En los años tiernos de nuestra mocedad, los bares logroñeses aparentaban una condición fúnebre que sólo desmentía la gracia de sus dueños o de sus camareros o de sus parroquianos habituales. Si no reunían ninguna de estas circunstancias, penetrar en su interior servía sólo para confirmar ese mismo aire tristón que ofrecía visto desde la entrada. Entre los elementos de que contribuian a garantizar una atmósfera tan sombría en aquellos primeros bares donde uno se destetó como cliente figuraba la ausencia total de música, lo cual entonces amputaba también la posibilidad de cierto confort ambiental: estoy hablando de la era anterior al imperio del decibelio agresivo. Como máximo, un transistor retransmitía las radionovelas de la tarde, lo cual contribuía poderosamente a forjar ese aroma tan parecido al de un ataúd. Bares mustios, sin apenas pinchos en la barra, decorados con escasa ambición y adictos al vino de garrafón. Bares sin posesía, o con un rara poesía. Bares, todos ellos, sin música.
En contraste, voces llegadas de provincias vecinas hablaban de otro tipo de bares. Bares con cierta vocación de estilo, cuya oferta estrictamente hostelera se combinaba con alicientes desconocidos por Logroño: por ejemplo, que ellos si disponían de música. Música juvenil, pensada para capturar a la clientela adolescente. Música que acabó por llegar a nosotros, inundando hasta los bares de la calle Laurel, entre otras conquistas. Tenía cierta lógica, cierta justicia poética: por aquel tiempo acababa de fallecer Carmen Medrano, uno de los tres vértices del grupo que había inmortalizado aquel himno tan logroñés, ‘De lunes a sábado’, canción que incluía la estrofa célebre: “De la calle San Juan, a la calle Laurel”.
Así que la calle Laurel ya tenía su canción y además música en los bares. En realidad, esto de la música era pura cirugía estética, no lo esencial. Quiere decirse que merced a otros atributos más decisivos había entrado la modernidad en nuestros locales predilectos, adoptando en algún caso la forma de los 40 Principales. Hubo quien aprovechó esa puerta abierta por los gorgoritos del grupo de moda para dotarse de su propio plan de negocio con una perspectiva aún más ambiciosa, donde la música no fuera un ingrendiente secundario sino el principal, de modo que empezaron a menudear los bares donde la oferta musical ejercía como el atractivo clave, el imán que atraía a su clientela.

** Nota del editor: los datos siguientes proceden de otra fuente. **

(* ===== verification/RecorderState.v ===== *)
(** What [PassState] of [passes.rs] keeps while a frame is recorded, and the
    questions it answers about it: the bound colour and depth targets, the sRGB
    choice, the pending clears and blits, the targets already seen this frame,
    the viewport.

    [PassRules.PassState], the part the load/store rules read, is the field
    [frame].  Render target 0 is held in the record of the extra targets: its
    [current_color_*] fields and the bit [COLOR_HAS_ALPHA] are the fields of an
    [ExtraColorSlot], as [SavedColorAttachments::slot] reads them.  The other
    bits of [CurrentAttachmentFlags] are booleans beside what they describe.  An
    [f32] is its bit pattern. *)

From S2P Require Import Prelude Mtl DirtyRange RenderScale PassCommands PassData PassRules PipelineState.

(** ** State *)

(** [ExtraColorSlot]. *)
Module ColorSlot.
Record t := mk {
  texture : Z; msaa_texture : Z; msaa_srgb_texture : Z; sample_count : Z; subresource : Z;
  size : Z * Z; logical_size : Z * Z; format : PixelFormat; scale : Z; has_alpha : bool }.

Definition NONE : t := mk 0 0 0 1 0 (0, 0) (0, 0) Bgra8Unorm RenderScale.IDENTITY false.

Definition is_bound (s : t) : bool := negb (texture s =? 0).

#[global] Instance eq_dec : EqDecision t.
Proof. solve_decision. Defined.

Definition with_alpha (s : t) (b : bool) : t :=
  mk (texture s) (msaa_texture s) (msaa_srgb_texture s) (sample_count s) (subresource s) (size s)
    (logical_size s) (format s) (scale s) b.
Definition with_msaa (s : t) (msaa msaa_srgb samples : Z) : t :=
  mk (texture s) msaa msaa_srgb samples (subresource s) (size s) (logical_size s) (format s) (scale s) (has_alpha s).
Definition with_scale (s : t) (logical : Z * Z) (scale_ : Z) : t :=
  mk (texture s) (msaa_texture s) (msaa_srgb_texture s) (sample_count s) (subresource s) (size s)
    logical (format s) scale_ (has_alpha s).
End ColorSlot.

(** The bound depth attachment and the bits [DEPTH_SAMPLEABLE],
    [DEPTH_HAS_STENCIL] and [DEPTH_UNSCALED]. *)
Module DepthTarget.
Record t := mk {
  texture : Z; level : Z; size : Z * Z; sample_count : Z;
  sampleable : bool; has_stencil : bool; unscaled : bool }.

Definition with_stencil (d : t) (b : bool) : t :=
  mk (texture d) (level d) (size d) (sample_count d) (sampleable d) b (unscaled d).
Definition with_samples (d : t) (n : Z) : t :=
  mk (texture d) (level d) (size d) n (sampleable d) (has_stencil d) (unscaled d).
Definition with_unscaled (d : t) (b : bool) : t :=
  mk (texture d) (level d) (size d) (sample_count d) (sampleable d) (has_stencil d) b.
End DepthTarget.

(** The sRGB write state: the render state, the choice for the next pass, the
    views resolved for the bound targets, and the map they come from. *)
Module SrgbWrite.
Record t := mk {
  enabled : bool; pass_write : bool; rt0_twin : Z; extra_twins : list Z; base_to_twin : gmap Z Z }.
End SrgbWrite.

Module Pending.
Record t := mk {
  color_clear : option (Z * Z * Z * Z); depth_clear : option Z; stencil_clear : option Z;
  leading_blits : list BlitCommand }.

Definition none : t := mk None None None [].
Definition with_color (p : t) (c : option (Z * Z * Z * Z)) : t := mk c (depth_clear p) (stencil_clear p) (leading_blits p).
Definition with_depth (p : t) (d : option Z) : t := mk (color_clear p) d (stencil_clear p) (leading_blits p).
Definition with_stencil (p : t) (s : option Z) : t := mk (color_clear p) (depth_clear p) s (leading_blits p).
Definition with_blits (p : t) (b : list BlitCommand) : t := mk (color_clear p) (depth_clear p) (stencil_clear p) b.

Definition depth_or_stencil (p : t) : bool := bool_decide (is_Some (depth_clear p)) || bool_decide (is_Some (stencil_clear p)).
Definition color (p : t) : bool := bool_decide (is_Some (color_clear p)).
End Pending.

Module Seen.
Record t := mk {
  color_rts : gset (Z * Z); depth_rts : gset Z; blit_written : gset Z; sampleable_depth : gset Z }.

Definition add_color (s : t) (k : Z * Z) : t := mk ({[k]} ∪ color_rts s) (depth_rts s) (blit_written s) (sampleable_depth s).
Definition add_depth (s : t) (d : Z) : t := mk (color_rts s) ({[d]} ∪ depth_rts s) (blit_written s) (sampleable_depth s).
Definition add_blit (s : t) (d : Z) : t := mk (color_rts s) (depth_rts s) ({[d]} ∪ blit_written s) (sampleable_depth s).
Definition add_sampleable (s : t) (d : Z) : t := mk (color_rts s) (depth_rts s) (blit_written s) ({[d]} ∪ sampleable_depth s).
End Seen.

Module Viewport.
Record t := mk {
  x : Z; y : Z; width : Z; height : Z; min_z : Z; max_z : Z;
  last_emitted : option (Z * Z * Z * Z * Z * Z) }.

Definition with_emitted (v : t) (e : option (Z * Z * Z * Z * Z * Z)) : t :=
  mk (x v) (y v) (width v) (height v) (min_z v) (max_z v) e.
End Viewport.

(** What the next pass attaches. *)
Record Bindings := mkBindings {
  rt0 : ColorSlot.t; extra_slots : list ColorSlot.t; extra_attachments : ExtraColorAttachments;
  ds : DepthTarget.t; rt0_dropped : bool; srgb : SrgbWrite.t }.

En aquellos bares, no se trataba tanto de tomar un trago sino de tomarlo mientras los bafles atronaban con las canciones del grupo que se llevara entonces o de aquellos temas convertidos en banderas que ayudaban a configurar la conciencia de toda una generación. Así ocurrió, pienso, con el Merlín y otro tanto con el Tifus, local que contaba con el aliciente igualmente musical de que sus dueños algo tenían que ver con aquel combo tan añorado llamado Obras Públikas. Así que sorprenderse ahora como nos sorprendimos entonces cuando ingresábamos en un bar y sonaba la música en su interior tiene un aire bastante camp. Cierto que en demasiadas ocasiones preferiríamos el modelo antiguo: que la música desapareciera (o al menos bajara el volumen a un nivel decente) para que su lugar fuera ocupado por la cháchara propia de quienes van de bares a compartir confidencias. Pero las incomodidades que depara la contaminación acústica no desaniman a los dueños de bares de Laurel y similares, así que la música sigue haciendo tanta compañía como en los bares de copas, donde se pone a prueba cada fin de semana la misteriosa relación entre la ingesta de destilados y los sones que nos avasallan por los altavoces.

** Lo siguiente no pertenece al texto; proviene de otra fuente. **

(* ===== verification/Recorder.v ===== *)
(** The operations of [PassState] that record a frame ([passes.rs]): opening,
    ending and splitting passes, binding targets, clearing, queueing blits, and
    emitting commands.  Traces, warnings, the pool of command vectors and the
    cascade counters are left out. *)

From S2P Require Import Prelude Mtl DirtyRange RenderScale PassCommands PassData PassRules PipelineState DepthStencil RecorderState.

(** ** Opening a pass *)

(** [PassAttach]. *)
Inductive PassAttach := Both | ColorOnly | DepthOnly.

Definition attaches_color (a : PassAttach) : bool := match a with DepthOnly => false | _ => true end.
Definition attaches_depth (a : PassAttach) : bool := match a with ColorOnly => false | _ => true end.

Definition pass_depth_flags (d : DepthTarget.t) : Z :=
  Z.lor (if DepthTarget.sampleable d then SAMPLEABLE else 0) (if DepthTarget.has_stencil d then HAS_STENCIL else 0).

(** The viewport a pass opens with. *)
Definition opening_viewport (b : Bindings) (v : Viewport.t) (a : PassAttach) : Z * Z * Z * Z :=
  if attaches_depth a then effective_viewport b v
  else (0, 0, fst (ColorSlot.size (rt0 b)), snd (ColorSlot.size (rt0 b))).

(** Rule A: the load action of a colour attachment; [covers] says the viewport
    is the whole of render target 0. *)
Definition color_load_for (σ : Recorder) (covers : bool) (clear : option (Z * Z * Z * Z)) (texture subresource : Z) : ColorLoad :=
  match clear with
  | Some (r, g, b, a) => CClear r g b a
  | None =>
      if covers && is_discarded_back_buffer σ texture
         && negb (bool_decide ((texture, subresource) ∈ Seen.color_rts (seen σ)))
         && negb (bool_decide (texture ∈ seen_sampled_textures (frame σ)))
         && negb (bool_decide (texture ∈ Seen.blit_written (seen σ)))
      then CDontCare else CLoad
  end.

(** The views a pass attaches a colour target through. *)
Definition color_attachment (pass_write : bool) (twin : Z) (fmt : PixelFormat) (c : ColorSlot.t) (l : ColorLoad) : PassColorAttachment :=
  mkColor (ColorSlot.texture c) (if pass_write then twin else 0) (ColorSlot.msaa_texture c)
    (if pass_write then ColorSlot.msaa_srgb_texture c else 0) 0 (ColorSlot.subresource c) (ColorSlot.size c)
    (repr fmt) l Store.

Definition rt0_attachment (b : Bindings) (l : ColorLoad) : PassColorAttachment :=
  color_attachment (SrgbWrite.pass_write (srgb b)) (SrgbWrite.rt0_twin (srgb b)) (color_attachment_format b) (rt0 b) l.

Definition extra_attachment (b : Bindings) (l : ColorSlot.t -> ColorLoad) (i : nat) (c : ColorSlot.t) : PassColorAttachment :=
  if extra_present b i
  then color_attachment (SrgbWrite.pass_write (srgb b)) (nth i (SrgbWrite.extra_twins (srgb b)) 0)
         (extra_attachment_format b i c) c (l c)
  else color_none.

(** Rule A for the two planes of the depth texture. *)
Definition depth_first_use (σ : Recorder) (depth_texture : Z) : bool :=
  viewport_covers_depth_attachment (bindings σ) (view σ)
  && negb (depth_texture =? 0)
  && negb (DepthTarget.sampleable (ds (bindings σ)))
  && negb (bool_decide (depth_texture ∈ Seen.depth_rts (seen σ)))
  && negb (bool_decide (depth_texture ∈ seen_sampled_textures (frame σ)))
  && negb (bool_decide (depth_texture ∈ Seen.blit_written (seen σ))).

Definition depth_load_of (pending : option Z) (first_use : bool) : DepthLoad :=
  match pending with Some v => DClear v | None => if first_use then DDontCare else DLoad end.
Definition stencil_load_of (pending : option Z) (first_use : bool) : StencilLoad :=
  match pending with Some v => SClear v | None => if first_use then SDontCare else SLoad end.

(** The depth texture the pass attaches: none for a colour-only pass, nor when its
    sample count is not render target 0's. *)
Definition opened_depth_texture (b : Bindings) (a : PassAttach) : Z :=
  if attaches_depth a && pass_binds_depth b then DepthTarget.texture (ds b) else 0.

(** A pass that attaches no depth leaves the pending depth and stencil clears. *)
Definition opened_depth (σ : Recorder) (a : PassAttach) : PassDepth :=
  let d := ds (bindings σ) in
  let t := opened_depth_texture (bindings σ) a in
  let taken (x : option Z) := if t =? 0 then None else x in
  let first_use := depth_first_use σ t in
  mkDepth t (DepthTarget.level d) (if t =? 0 then (0, 0) else DepthTarget.size d)
    (depth_load_of (taken (Pending.depth_clear (pending σ))) first_use)
    (stencil_load_of (taken (Pending.stencil_clear (pending σ))) first_use)
    Store Store (if attaches_depth a then pass_depth_flags d else 0).

Definition opened_load (σ : Recorder) (a : PassAttach) (c : ColorSlot.t) : ColorLoad :=
  let b := bindings σ in
  let covers := bool_decide (opening_viewport b (view σ) a
                             = (0, 0, fst (ColorSlot.size (rt0 b)), snd (ColorSlot.size (rt0 b)))) in
  color_load_for σ covers (if attaches_color a then Pending.color_clear (pending σ) else None)
    (ColorSlot.texture c) (ColorSlot.subresource c).

Definition with_size (a : PassColorAttachment) (s : Z * Z) : PassColorAttachment :=
  mkColor (texture a) (srgb_texture a) (msaa_texture a) (msaa_srgb_texture a) (resolve_texture a)
    (subresource a) s (format a) (load a) (store a).

Definition opened_color (σ : Recorder) (a : PassAttach) : PassColorAttachment :=
  let b := bindings σ in
  let c := rt0_attachment b (opened_load σ a (rt0 b)) in
  if attaches_color a then c else with_size (drop_attachment c) (depth_size_ (opened_depth σ a)).

Definition opened_extras (σ : Recorder) (a : PassAttach) : list PassColorAttachment :=
  let b := bindings σ in
  imap (λ i c, if attaches_color a then extra_attachment b (opened_load σ a) i c else color_none) (extra_slots b).

(** The pass [push_pass] builds. *)
Definition opened_pass (σ : Recorder) (a : PassAttach) : Pass :=
  let vp := opening_viewport (bindings σ) (view σ) a in
  mkPass (opened_color σ a) (opened_extras σ a) (opened_depth σ a) vp
    [set_viewport_command vp (Viewport.min_z (view σ)) (Viewport.max_z (view σ))]
    (Pending.leading_blits (pending σ)) false (current_visibility σ) (mkColorFlags false false) [].

(** What the opening consumes of the pending clears. *)
Definition consumed (σ : Recorder) (a : PassAttach) : Pending.t :=
  let depth_taken := attaches_depth a && pass_binds_depth (bindings σ) in
  Pending.mk (if attaches_color a then None else Pending.color_clear (pending σ))
    (if depth_taken then None else Pending.depth_clear (pending σ))
    (if depth_taken then None else Pending.stencil_clear (pending σ)) [].

Definition note_color (s : Seen.t) (a : PassColorAttachment) : Seen.t :=
  if is_bound a then Seen.add_color s (PassData.texture a, PassData.subresource a) else s.

Definition note_attachments (p : Pass) (s : Seen.t) : Seen.t :=
  let s := foldl note_color s (color_slots p) in
  if depth_texture p =? 0 then s else Seen.add_depth s (depth_texture p).

Definition push_pass (σ : Recorder) (a : PassAttach) : Recorder :=
  let p := opened_pass σ a in
  let '(x, y, w, h) := viewport p in
  let v := Viewport.with_emitted (view σ) (Some (x, y, w, h, Viewport.min_z (view σ), Viewport.max_z (view σ))) in
  mkRecorder (with_passes (frame σ) (passes (frame σ) ++ [p])) false (current_visibility σ) (bindings σ)
    (consumed σ a) (note_attachments p (seen σ)) v (books σ).

(** ** Ending a pass *)

Definition end_current_pass (σ : Recorder) : Recorder :=
  let σ := set_bindings σ (set_dropped (bindings σ) false) in
  if bool_decide (passes (frame σ) = []) || current_pass_closed σ then σ else set_closed σ true.

Definition break_for_visibility_buffer (σ : Recorder) : Recorder :=
  let σ' := if bool_decide (passes (frame σ) = []) || current_pass_closed σ then σ else set_closed σ true in
  set_visibility σ' (current_visibility σ + 1)%Z.

(** ** Pending clears *)

(** The depth-only pass [push_depth_clear_pass] records. *)
Definition depth_clear_pass (σ : Recorder) : Pass :=
  let d := ds (bindings σ) in
  let p := pending σ in
  mkPass (mkColor 0 0 0 0 0 0 (DepthTarget.size d) (repr (ColorSlot.format (rt0 (bindings σ)))) CDontCare DontCare)
    [color_none; color_none; color_none]
    (mkDepth (DepthTarget.texture d) (DepthTarget.level d) (DepthTarget.size d)
       (depth_load_of (Pending.depth_clear p) false) (stencil_load_of (Pending.stencil_clear p) false)
       Store Store (pass_depth_flags d))
    (0, 0, fst (DepthTarget.size d), snd (DepthTarget.size d)) [] (Pending.leading_blits p) false
    (current_visibility σ) (mkColorFlags false false) [].

Definition push_depth_clear_pass (σ : Recorder) : Recorder :=
  let t := DepthTarget.texture (ds (bindings σ)) in
  let without p := Pending.with_stencil (Pending.with_depth p None) None in
  if t =? 0 then set_pending σ (without (pending σ))
  else
    let p := depth_clear_pass σ in
    let σ := end_current_pass σ in
    mkRecorder (with_passes (frame σ) (passes (frame σ) ++ [p])) true (current_visibility σ) (bindings σ)
      (Pending.with_blits (without (pending σ)) []) (Seen.add_depth (seen σ) t) (view σ) (books σ).

(** [open_pass]: a pass that leaves render target 0 out lands a pending colour
    clear in a pass of its own first, one smaller than its depth surface a
    pending depth clear, and then loads the same clear values. *)
Definition open_pass (σ : Recorder) : Recorder :=
  if rt0_dropped (bindings σ) then
    let σ := if Pending.color (pending σ) then set_closed (push_pass σ ColorOnly) true else σ in
    push_pass σ DepthOnly
  else
    let p := pending σ in
    let σ :=
      if Pending.depth_or_stencil p && negb (pass_color_covers_depth (bindings σ)) then
        let σ := push_depth_clear_pass σ in
        set_pending σ (Pending.with_stencil (Pending.with_depth (pending σ) (Pending.depth_clear p)) (Pending.stencil_clear p))
      else σ in
    push_pass σ Both.

Definition ensure_pass_open (σ : Recorder) : Recorder := if opens_pass σ then open_pass σ else σ.

Definition flush_pending_clears (σ : Recorder) : Recorder :=
  let σ :=
    if Pending.color (pending σ)
       || (Pending.depth_or_stencil (pending σ) && pass_binds_depth (bindings σ) && pass_color_covers_depth (bindings σ))
    then end_current_pass (ensure_pass_open σ) else σ in
  if Pending.depth_or_stencil (pending σ) then push_depth_clear_pass σ else σ.

(** A pending colour clear belongs to the outgoing target. *)
Definition flush_color_clear (σ : Recorder) : Recorder :=
  if Pending.color (pending σ) then flush_pending_clears σ else σ.

(** ** Blits *)

Definition note_texture_read (t : Z) (σ : Recorder) : Recorder :=
  if t =? 0 then σ else set_frame σ (with_seen_sampled (frame σ) ({[t]} ∪ seen_sampled_textures (frame σ))).

Definition note_ordered_texture_write (t : Z) (σ : Recorder) : Recorder :=
  if t =? 0 then σ else set_frame σ (with_frame_sampled (frame σ) ({[t]} ∪ frame_sampled_textures (frame σ))).

Definition recorder_note_stencil_blit (b : BlitCommand) (σ : Recorder) : Recorder :=
  set_frame σ (with_stencil_written (frame σ) (note_stencil_blit b (stencil_written_textures (frame σ)))).

Definition push_pending_leading_blit (b : BlitCommand) (σ : Recorder) : Recorder :=
  let σ := match blit_read_texture b with Some src => note_texture_read src σ | None => σ end in
  let σ := match blit_written_texture b with
           | Some dst => set_seen σ (Seen.add_blit (seen σ) dst) | None => σ end in
  let σ := recorder_note_stencil_blit b σ in
  set_pending σ (Pending.with_blits (pending σ) (Pending.leading_blits (pending σ) ++ [b])).

Definition push_leading_blit_after_clears (b : BlitCommand) (σ : Recorder) : Recorder :=
  push_pending_leading_blit b (end_current_pass (flush_pending_clears σ)).

Definition take_pending_leading_blits (σ : Recorder) : list BlitCommand * Recorder :=
  (Pending.leading_blits (pending σ), set_pending σ (Pending.with_blits (pending σ) [])).

(** [UploadPassTarget]. *)
Record UploadPassTarget := mkUploadTarget {
  u_texture : Z; u_subresource : Z * Z; u_size : Z * Z; u_format : PixelFormat; u_rect : Z * Z * Z * Z }.

(** [1.0f32]. *)
Definition ONE_F32 : Z := 1065353216.

Definition upload_pass (σ : Recorder) (t : UploadPassTarget) (cmds : list Command) (blits : list BlitCommand) : Pass :=
  let '(x, y, w, h) := u_rect t in
  let covers := (x =? 0) && (y =? 0) && (w =? fst (u_size t)) && (h =? snd (u_size t)) in
  mkPass (mkColor (u_texture t) 0 0 0 0 (Z.lor (fst (u_subresource t)) (Z.shiftl (snd (u_subresource t)) 16))
            (u_size t) (repr (u_format t)) (if covers then CDontCare else CLoad) Store)
    [color_none; color_none; color_none] (mkDepth 0 0 (0, 0) DDontCare SDontCare DontCare DontCare 0)
    (u_rect t) (set_viewport_command (u_rect t) 0 ONE_F32 :: cmds) blits false (current_visibility σ)
    (mkColorFlags true false) [].

Definition push_upload_pass_with_order (ordered : bool) (t : UploadPassTarget) (cmds : list Command)
    (blits : list BlitCommand) (σ : Recorder) : Recorder :=
  let p := upload_pass σ t cmds blits in
  let f := frame σ in
  let e := upload_pass_end f in
  let f := if ordered then with_passes f (passes f ++ [p])
           else with_upload_end (with_passes f (take e (passes f) ++ p :: drop e (passes f))) (S e) in
  let s := Seen.add_color (seen σ) (u_texture t, PassData.subresource (color p)) in
  let s := if ordered then Seen.add_blit s (u_texture t) else s in
  set_seen (set_frame σ (with_seen_sampled f ({[u_texture t]} ∪ seen_sampled_textures f))) s.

Más enigmática y más gloriosa resulta la presencia de banda sonora en locales como el retratado arriba por Miguel Herreros: el Sierra de la Hez, cuyo dueño despacha su muy rica oferta en encurtidos (gloria a la gilda y al pepinillo en vinagreta) con un estupendo catálogo de vinos, amenizando de paso a la clientela con los temas que expulsa el aparato instalado en retaguardia, pródigo en el supersonido de los 70 e incluso más allá, puesto que garantiza ese tipo de felicidad tontorrona propia de encadenar en un mismo bucle antiguos himnos de Siniestro Total con los éxitos de José Vélez, María Ostiz y otros incunables. Me sugirió una voz amiga que le dedicara unas líneas y cumplo de esta manera mi promesa con sumo agrado, pensando en los días en que acompañar nuestros vinos con alguna de nuestras canciones favoritas nos parecía cosa imposible.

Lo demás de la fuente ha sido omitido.